“Tenho que operar” disse com um sorriso resignado apontando o coração e dizendo-se fadigado, a respiração curta, o ar pouco e um vinco que atravessou de um lado ao outro sua testa larga.
    O mesmo coração, quem diria, das serestas e cantorias; o coração dos saraus e pândegas no festival de inverno de Campos do Jordão.
    Quando abriu o capô do seu peito, como se fossem as entranhas do seu velho Landau, o cirurgião, entre sem graça e assustado, apontou o vazio onde residira aquele velho coração sofredor. Os auxiliares, olhando para o tórax exposto, exclamaram “noooosa!”. Mas, o sangue corria, as artérias pulsavam, o pulmão resfolegava. O que olhava pelas lentes de aumento cutucou o mecânico, digo, cirurgião principal chamando-lhe a atenção para alguma coisa estranha no fundo da cavidade. Com a pinça esterilizada o cirurgião retirou, intacta, sem sangue, sem mancha alguma e caprichosamente dobrada uma edição do jornal literário, com data de 1972, justamente quando ele passou a ser seu diretor, entregando ao jornalzinho 40 anos de sua vida. Da primeira página constavam os nomes de todos os seus companheiros de jornal, os que, com ele, e na mesma canga, arrastaram um pouco de cultura para os sopés da Mantiqueira.
    O médico retirou a máscara, enxugou o rosto suado que embaçava os óculos protetores:
-O paciente trocou seu coração pela literatura, pelo jornal! Ninguém pode acreditar.
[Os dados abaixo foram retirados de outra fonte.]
(** X4: for a user who is not masquerading as a group, with the flag on and
    a verified mode in the course, the absence of an active enrollment (no
    enrollment row, an empty mode, or a row that is not active) gives
    LIMITED_ACCESS; the mode is not resolved and nothing is logged. *)
Theorem no_active_enrollment_limited_access
    course_key user user_partition mode_slug is_active :
  not_group_masquerading w course_key user →
  CONTENT_TYPE_GATING_FLAG w = true →
  has_verified_mode w (modes_dict_of (modes_for_course w course_key true false))
    = true →
  enrollment_mode_for_user w user course_key = (mode_slug, is_active) →
  mode_slug = None ∨ mode_slug = Some "" ∨ is_active ≠ Some true →
  result (get_group_for_user w course_key user user_partition)
    = Returned (Some LIMITED_ACCESS)
  ∧ logs (trace (get_group_for_user w course_key user user_partition)) = []
  ∧ consulted ModeForCourse
      (trace (get_group_for_user w course_key user user_partition)) = false.
Proof.
  intros [Hnone | Hspecific] Hflag Hverified Henrollment Hinactive;
    group_cases w course_key user; try congruence; try done;
    exfalso; destruct Hinactive as [-> | [-> | Hrow]]; congruence.
Qed.

(** X5: for a user who is not masquerading as a group, with the flag on and
    a verified mode in the course, an active enrollment in a mode that is a
    non-empty string other than audit and that the course knows gives
    FULL_ACCESS, and nothing is logged. *)
Theorem known_paid_mode_full_access
    course_key user user_partition mode_slug :
  not_group_masquerading w course_key user →
  CONTENT_TYPE_GATING_FLAG w = true →
  has_verified_mode w (modes_dict_of (modes_for_course w course_key true false))
    = true →
  enrollment_mode_for_user w user course_key = (Some mode_slug, Some true) →
  mode_slug ≠ "" →
  mode_slug ≠ AUDIT →
  is_Some (mode_for_course w course_key mode_slug
             (modes_for_course w course_key true false)) →
  result (get_group_for_user w course_key user user_partition)
    = Returned (Some FULL_ACCESS)
  ∧ logs (trace (get_group_for_user w course_key user user_partition)) = [].
Proof.
  intros [Hnone | Hspecific] Hflag Hverified Henrollment Hslug Haudit [m Hknown];
    group_cases w course_key user; try congruence; done.
Qed.

(** The three ways [create_content_gating_partition] can end, as one
    equation on the answers of the flags and of the scheme registry. *)
Lemma create_content_gating_partition_run (course : Course) :
  create_content_gating_partition w course =
    ((if CONTENT_TYPE_GATING_FLAG w then [Consult ContentTypeGatingFlag]
      else [Consult ContentTypeGatingFlag; Consult ContentTypeGatingStudioUiFlag])
     ++ (if negb (CONTENT_TYPE_GATING_FLAG w || CONTENT_TYPE_GATING_STUDIO_UI_FLAG w)
         then []
         else
           Consult GetScheme ::
           match get_scheme w "content_type_gate" with
           | None => [Logged WARNING no_scheme_message]
           | Some _ =>
               match _get_partition_from_id (user_partitions course) 51 with
               | Some colliding =>
                   if is_ascii (p_name colliding) && is_ascii (course_id course)
                   then [Logged WARNING (collision_text (p_name colliding)
                                           (course_id course))]
                   else []
               | None => []
               end
           end),
     if negb (CONTENT_TYPE_GATING_FLAG w || CONTENT_TYPE_GATING_STUDIO_UI_FLAG w)
     then Returned None
     else
       match get_scheme w "content_type_gate",
             _get_partition_from_id (user_partitions course) 51 with
       | Some content_gate_scheme, None =>
           Returned
             (Some (scheme_create_user_partition content_gate_scheme 51
                      (ugettext w "Feature-based Enrollments")
                      (ugettext w "Partition for segmenting users by access to gated content types")
                      None (Some {["course_id" := course_id course]}) true))
       | Some _, Some colliding =>
           if is_ascii (p_name colliding) && is_ascii (course_id course)
           then Returned None else Raised UnicodeEncodeError
       | None, _ => Returned None
       end)%list.
Proof.
  destruct (CONTENT_TYPE_GATING_FLAG w || CONTENT_TYPE_GATING_STUDIO_UI_FLAG w)
    eqn:Hflags; cbn [negb].
  - apply orb_true_iff in Hflags.
    destruct (get_scheme w "content_type_gate") as [content_gate_scheme|]
      eqn:Hscheme.
    + destruct (_get_partition_from_id (user_partitions course) 51)
        as [colliding|] eqn:Hfound.
      * by apply PartitionsProofs.create_content_gating_partition_collides.
      * unfold create_content_gating_partition, lookup_scheme.
        rewrite Hscheme. change CONTENT_GATING_PARTITION_ID with 51.
        rewrite bool_decide_eq_false_2.
        -- destruct (CONTENT_TYPE_GATING_FLAG w); step_eff; [done|].
           destruct Hflags as [? | ->]; [done|]. by step_eff.
        -- intros Hcollides. apply PartitionsProofs.used_ids_spec in Hcollides.
           destruct (PartitionsProofs._get_partition_from_id_found _ _ Hcollides)
             as (? & ? & _). congruence.
    + unfold create_content_gating_partition, lookup_scheme. rewrite Hscheme.
      destruct (CONTENT_TYPE_GATING_FLAG w); step_eff;
        [|destruct Hflags as [? | ->]; [done|]; step_eff];
        cbn [try_except catches_UserPartitionError app]; by step_eff.
  - apply orb_false_iff in Hflags as [Hflag Hstudio].
    unfold create_content_gating_partition. rewrite Hflag, Hstudio.
    by step_eff.
Qed.

(** X7: [create_content_gating_partition] ends in one of three ways: it
    returns a partition, with nothing logged; it returns None, with nothing
    or exactly one warning logged; or it raises UnicodeEncodeError, with
    nothing logged.  The last happens exactly when a flag is on, the scheme is
    registered and the first partition with id 51 has a non-ASCII name or
    the course id is not ASCII.  No other exception leaves the function. *)
Theorem create_content_gating_partition_outcomes (course : Course) :
  ((∃ answer,
      result (create_content_gating_partition w course) = Returned answer
      ∧ (logs (trace (create_content_gating_partition w course)) = []
         ∨ answer = None
           ∧ ∃ msg, logs (trace (create_content_gating_partition w course))
                    = [Logged WARNING msg]))
   ∨ result (create_content_gating_partition w course) = Raised UnicodeEncodeError
     ∧ logs (trace (create_content_gating_partition w course)) = [])
  ∧ (result (create_content_gating_partition w course) = Raised UnicodeEncodeError
     ↔ (CONTENT_TYPE_GATING_FLAG w = true
        ∨ CONTENT_TYPE_GATING_STUDIO_UI_FLAG w = true)
       ∧ is_Some (get_scheme w "content_type_gate")
       ∧ ∃ colliding,
           _get_partition_from_id (user_partitions course) 51 = Some colliding
           ∧ is_ascii (p_name colliding) && is_ascii (course_id course) = false).
Proof.
  rewrite create_content_gating_partition_run. cbn [trace result fst snd].
  destruct (CONTENT_TYPE_GATING_FLAG w) eqn:Hflag,
    (CONTENT_TYPE_GATING_STUDIO_UI_FLAG w) eqn:Hstudio,
    (get_scheme w "content_type_gate") as [content_gate_scheme|] eqn:Hscheme,
    (_get_partition_from_id (user_partitions course) 51) as [colliding|]
      eqn:Hfound;
    cbn [orb negb];
    try (destruct (is_ascii (p_name colliding) && is_ascii (course_id course))
           eqn:Hascii);
    (split;
     [first
        [ right; split; reflexivity
        | left; eexists; split; [reflexivity|];
          first [ left; reflexivity
                | right; split; [reflexivity|]; eexists; reflexivity ] ]
     |split;
      [first
         [ discriminate
         | intros _; split; [first [by left | by right]|];
           split; [by eexists|]; by eexists ]
      |intros (Hflags & [? Hregistered] & other & Hother & Hnot_ascii);
       first
         [ discriminate Hregistered
         | discriminate Hother
         | destruct Hflags; discriminate
         | injection Hother as <-; congruence
         | reflexivity ]]]).
Qed.

(** X8: a partition is returned exactly when one of the two flags is on,
    the scheme is registered and no partition of the course carries id 51. *)
Theorem create_content_gating_partition_succeeds_iff (course : Course) :
  (∃ partition,
     result (create_content_gating_partition w course)
     = Returned (Some partition))
  ↔ (CONTENT_TYPE_GATING_FLAG w = true
     ∨ CONTENT_TYPE_GATING_STUDIO_UI_FLAG w = true)
    ∧ is_Some (get_scheme w "content_type_gate")
    ∧ ∀ q, q ∈ user_partitions course → p_id q ≠ 51.
Proof.
  rewrite create_content_gating_partition_run. cbn [trace result fst snd].
  split.
  - intros [partition Hsome].
    destruct (CONTENT_TYPE_GATING_FLAG w) eqn:Hflag,
      (CONTENT_TYPE_GATING_STUDIO_UI_FLAG w) eqn:Hstudio,
      (get_scheme w "content_type_gate") eqn:Hscheme,
      (_get_partition_from_id (user_partitions course) 51) eqn:Hfree;
      cbn [orb negb] in Hsome; try discriminate Hsome;
      try (destruct (is_ascii _ && is_ascii _); discriminate Hsome);
      (split; [auto | split; [eauto|]]);
      intros q Hq Hid;
      destruct (PartitionsProofs._get_partition_from_id_found
                  (user_partitions course) 51) as (? & ? & _);
      eauto; congruence.
  - intros (Hflags & [content_gate_scheme Hscheme] & Hfree).
    rewrite Hscheme.
    destruct (_get_partition_from_id (user_partitions course) 51) eqn:Hfound.
    + exfalso. clear -Hfound Hfree.
      induction (user_partitions course) as [|q rest IH]; [done|].
      cbn in Hfound. destruct (Z.eqb_spec (p_id q) 51) as [Hid|].
      * by apply (Hfree q); [apply list_elem_of_here|].
      * apply IH; [|done]. intros ? ?. by apply Hfree, list_elem_of_further.
    + destruct Hflags as [-> | ->]; [|rewrite orb_true_r]; cbn; eauto.
Qed.

(** X9: with neither flag on, None is returned after the two flags have
    been read: the scheme registry is not asked and nothing is logged. *)
Theorem create_content_gating_partition_flags_off (course : Course) :
  CONTENT_TYPE_GATING_FLAG w = false →
  CONTENT_TYPE_GATING_STUDIO_UI_FLAG w = false →
  create_content_gating_partition w course
  = ([Consult ContentTypeGatingFlag; Consult ContentTypeGatingStudioUiFlag],
     Returned None).
Proof.
  intros Hflag Hstudio. rewrite create_content_gating_partition_run.
  by rewrite Hflag, Hstudio.
Qed.

(** X10: with a flag on and no scheme registered under "content_type_gate",
    None is returned and the one record logged is the warning that the
    scheme is missing, whatever the partitions of the course. *)
Theorem create_content_gating_partition_scheme_missing (course : Course) :
  CONTENT_TYPE_GATING_FLAG w = true
  ∨ CONTENT_TYPE_GATING_STUDIO_UI_FLAG w = true →
  get_scheme w "content_type_gate" = None →
  result (create_content_gating_partition w course) = Returned None
  ∧ logs (trace (create_content_gating_partition w course))
    = [Logged WARNING no_scheme_message].
Proof.
  intros Hflags Hscheme. rewrite create_content_gating_partition_run.
  rewrite Hscheme. cbn [trace result fst snd].
  destruct Hflags as [-> | ->]; [|rewrite orb_true_r];
    cbn; [done|]. by destruct (CONTENT_TYPE_GATING_FLAG w).
Qed.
   Mais um erro médico. Ele não havia trocado. Havia, sim, feito oblação. Uma coisa é uma coisa, outra coisa é outra coisa.
    Recuperou-se o “fadigado” e vai bem, obrigado. Só que, vez por outra, ao expirar, emite letrinhas pelo nariz que caem formando palavras que estavam impressas no jornal do peito. Na mesa do bar, de coração retificado, sai do pulmão, esvoaçante como um beija-flor, um ou outro verso musicado de poesia e sempre em Sol maior. Um luxo.